((
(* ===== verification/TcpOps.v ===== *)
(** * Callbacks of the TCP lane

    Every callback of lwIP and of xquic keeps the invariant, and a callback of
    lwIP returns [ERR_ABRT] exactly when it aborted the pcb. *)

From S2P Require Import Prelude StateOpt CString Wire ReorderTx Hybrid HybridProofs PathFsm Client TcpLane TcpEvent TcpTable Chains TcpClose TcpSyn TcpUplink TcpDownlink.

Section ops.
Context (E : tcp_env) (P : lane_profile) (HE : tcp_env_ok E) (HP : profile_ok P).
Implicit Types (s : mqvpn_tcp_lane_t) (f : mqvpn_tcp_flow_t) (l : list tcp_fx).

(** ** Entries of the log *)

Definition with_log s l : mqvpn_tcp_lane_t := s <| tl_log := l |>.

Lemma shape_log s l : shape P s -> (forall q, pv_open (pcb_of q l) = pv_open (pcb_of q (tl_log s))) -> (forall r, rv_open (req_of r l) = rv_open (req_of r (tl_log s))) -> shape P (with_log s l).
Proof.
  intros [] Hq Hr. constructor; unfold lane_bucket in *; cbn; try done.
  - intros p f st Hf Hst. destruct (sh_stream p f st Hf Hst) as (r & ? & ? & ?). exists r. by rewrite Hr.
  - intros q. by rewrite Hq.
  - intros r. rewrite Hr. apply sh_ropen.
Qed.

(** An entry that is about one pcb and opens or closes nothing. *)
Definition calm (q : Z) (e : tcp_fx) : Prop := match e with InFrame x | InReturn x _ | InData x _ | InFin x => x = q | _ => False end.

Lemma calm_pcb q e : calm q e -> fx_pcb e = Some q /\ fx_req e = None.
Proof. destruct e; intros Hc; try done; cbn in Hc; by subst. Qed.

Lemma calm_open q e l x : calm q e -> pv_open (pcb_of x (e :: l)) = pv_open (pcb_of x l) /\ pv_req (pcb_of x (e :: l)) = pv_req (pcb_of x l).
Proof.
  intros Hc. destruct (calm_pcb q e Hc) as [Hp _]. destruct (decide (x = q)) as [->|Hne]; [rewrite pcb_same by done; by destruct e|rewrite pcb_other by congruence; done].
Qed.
))
((
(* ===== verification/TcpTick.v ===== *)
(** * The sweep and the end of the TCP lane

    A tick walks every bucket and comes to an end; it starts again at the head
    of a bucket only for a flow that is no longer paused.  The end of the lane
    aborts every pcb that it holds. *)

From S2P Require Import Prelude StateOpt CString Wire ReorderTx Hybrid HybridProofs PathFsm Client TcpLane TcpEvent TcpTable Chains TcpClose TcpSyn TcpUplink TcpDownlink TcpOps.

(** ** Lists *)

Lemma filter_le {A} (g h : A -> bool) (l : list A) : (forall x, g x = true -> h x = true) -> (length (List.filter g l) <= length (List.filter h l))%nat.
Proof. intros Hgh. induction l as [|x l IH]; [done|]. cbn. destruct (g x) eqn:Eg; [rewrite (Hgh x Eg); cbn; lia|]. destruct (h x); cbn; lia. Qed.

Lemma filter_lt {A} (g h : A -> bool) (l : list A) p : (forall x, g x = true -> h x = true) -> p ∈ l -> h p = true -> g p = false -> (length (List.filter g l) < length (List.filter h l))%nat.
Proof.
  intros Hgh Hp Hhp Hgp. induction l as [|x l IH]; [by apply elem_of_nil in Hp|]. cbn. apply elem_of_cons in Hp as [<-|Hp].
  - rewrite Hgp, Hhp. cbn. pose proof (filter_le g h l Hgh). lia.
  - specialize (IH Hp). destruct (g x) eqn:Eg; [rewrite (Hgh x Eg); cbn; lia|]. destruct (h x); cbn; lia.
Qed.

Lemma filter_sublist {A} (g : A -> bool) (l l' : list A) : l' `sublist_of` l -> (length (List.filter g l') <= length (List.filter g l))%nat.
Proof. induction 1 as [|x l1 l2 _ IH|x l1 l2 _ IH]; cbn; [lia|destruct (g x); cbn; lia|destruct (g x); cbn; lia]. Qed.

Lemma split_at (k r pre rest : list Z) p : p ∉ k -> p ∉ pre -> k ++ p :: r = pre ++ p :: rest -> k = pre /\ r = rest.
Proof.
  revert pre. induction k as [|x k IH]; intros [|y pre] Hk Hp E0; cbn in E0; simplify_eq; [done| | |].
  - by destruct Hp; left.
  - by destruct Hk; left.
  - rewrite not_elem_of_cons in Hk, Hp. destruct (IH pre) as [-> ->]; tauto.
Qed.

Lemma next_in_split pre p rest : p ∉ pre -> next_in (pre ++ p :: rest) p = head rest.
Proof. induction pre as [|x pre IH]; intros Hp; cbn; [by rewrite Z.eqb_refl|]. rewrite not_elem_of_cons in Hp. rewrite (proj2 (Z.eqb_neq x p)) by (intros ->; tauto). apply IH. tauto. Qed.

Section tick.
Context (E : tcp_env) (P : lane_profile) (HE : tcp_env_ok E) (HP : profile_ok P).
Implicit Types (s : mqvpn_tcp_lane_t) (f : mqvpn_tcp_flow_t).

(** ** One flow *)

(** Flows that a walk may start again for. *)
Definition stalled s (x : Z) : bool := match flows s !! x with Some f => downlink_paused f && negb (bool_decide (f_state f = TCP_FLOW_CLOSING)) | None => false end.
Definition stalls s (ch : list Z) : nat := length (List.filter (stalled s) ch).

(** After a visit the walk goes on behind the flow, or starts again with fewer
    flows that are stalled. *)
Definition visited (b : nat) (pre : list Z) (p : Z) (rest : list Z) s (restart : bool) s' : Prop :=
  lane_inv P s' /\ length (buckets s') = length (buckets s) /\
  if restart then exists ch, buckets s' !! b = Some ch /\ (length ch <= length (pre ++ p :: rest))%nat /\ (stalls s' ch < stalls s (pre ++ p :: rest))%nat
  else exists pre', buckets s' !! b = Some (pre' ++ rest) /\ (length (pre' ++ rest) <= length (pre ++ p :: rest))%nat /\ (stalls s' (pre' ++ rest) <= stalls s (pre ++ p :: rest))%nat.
))
((
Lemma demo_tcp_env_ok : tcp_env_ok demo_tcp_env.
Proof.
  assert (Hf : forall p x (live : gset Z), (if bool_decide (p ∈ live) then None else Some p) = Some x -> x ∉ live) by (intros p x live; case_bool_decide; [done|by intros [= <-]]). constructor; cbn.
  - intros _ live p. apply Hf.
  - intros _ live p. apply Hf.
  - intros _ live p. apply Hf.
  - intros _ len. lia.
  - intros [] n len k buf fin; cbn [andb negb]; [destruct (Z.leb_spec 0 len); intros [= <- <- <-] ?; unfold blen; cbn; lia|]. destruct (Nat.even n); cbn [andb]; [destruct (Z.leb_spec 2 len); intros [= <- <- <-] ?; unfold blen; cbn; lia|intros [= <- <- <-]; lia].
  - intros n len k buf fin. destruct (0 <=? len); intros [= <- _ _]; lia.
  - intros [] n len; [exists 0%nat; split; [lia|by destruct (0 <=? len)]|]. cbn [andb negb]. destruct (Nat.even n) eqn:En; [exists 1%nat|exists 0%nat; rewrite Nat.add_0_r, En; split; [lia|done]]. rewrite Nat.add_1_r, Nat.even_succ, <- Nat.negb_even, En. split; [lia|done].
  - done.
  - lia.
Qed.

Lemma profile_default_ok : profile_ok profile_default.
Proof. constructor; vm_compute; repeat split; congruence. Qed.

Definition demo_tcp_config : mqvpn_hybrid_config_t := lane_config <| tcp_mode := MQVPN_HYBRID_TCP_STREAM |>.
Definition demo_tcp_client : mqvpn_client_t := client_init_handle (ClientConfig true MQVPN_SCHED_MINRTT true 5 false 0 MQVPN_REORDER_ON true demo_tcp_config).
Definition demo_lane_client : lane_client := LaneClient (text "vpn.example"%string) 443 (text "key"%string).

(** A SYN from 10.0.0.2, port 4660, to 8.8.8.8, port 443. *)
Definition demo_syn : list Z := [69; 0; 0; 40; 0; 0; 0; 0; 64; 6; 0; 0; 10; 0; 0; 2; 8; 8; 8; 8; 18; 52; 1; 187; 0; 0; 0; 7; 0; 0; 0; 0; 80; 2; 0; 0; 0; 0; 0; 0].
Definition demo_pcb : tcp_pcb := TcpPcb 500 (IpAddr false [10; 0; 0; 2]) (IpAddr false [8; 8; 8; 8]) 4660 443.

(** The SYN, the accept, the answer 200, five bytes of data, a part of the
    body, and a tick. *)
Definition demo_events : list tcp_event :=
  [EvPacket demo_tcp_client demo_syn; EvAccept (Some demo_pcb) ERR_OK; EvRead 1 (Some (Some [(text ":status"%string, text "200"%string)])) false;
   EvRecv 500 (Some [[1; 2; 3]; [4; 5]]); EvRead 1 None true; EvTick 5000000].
))
■ WHAT THIS TASK INVOLVES
Begin with the line above that has "flows that are stalled. *)" and continue through the line that has "else exists pre', buckets", setting each one down exactly. Stop there.

■ COMPLETED EXERCISE
    flows that are stalled. *)
Definition visited (b : nat) (pre : list Z) (p : Z) (rest : list Z) s (restart : bool) s' : Prop :=
  lane_inv P s' /\ length (buckets s') = length (buckets s) /\
  if restart then exists ch, buckets s' !! b = Some ch /\ (length ch <= length (pre ++ p :: rest))%nat /\ (stalls s' ch < stalls s (pre ++ p :: rest))%nat
  else exists pre', buckets s' !! b = Some (pre' ++ rest) /\ (length (pre' ++ rest) <= length (pre ++ p :: rest))%nat /\ (stalls s' (pre' ++ rest) <= stalls s (pre ++ p :: rest))%nat.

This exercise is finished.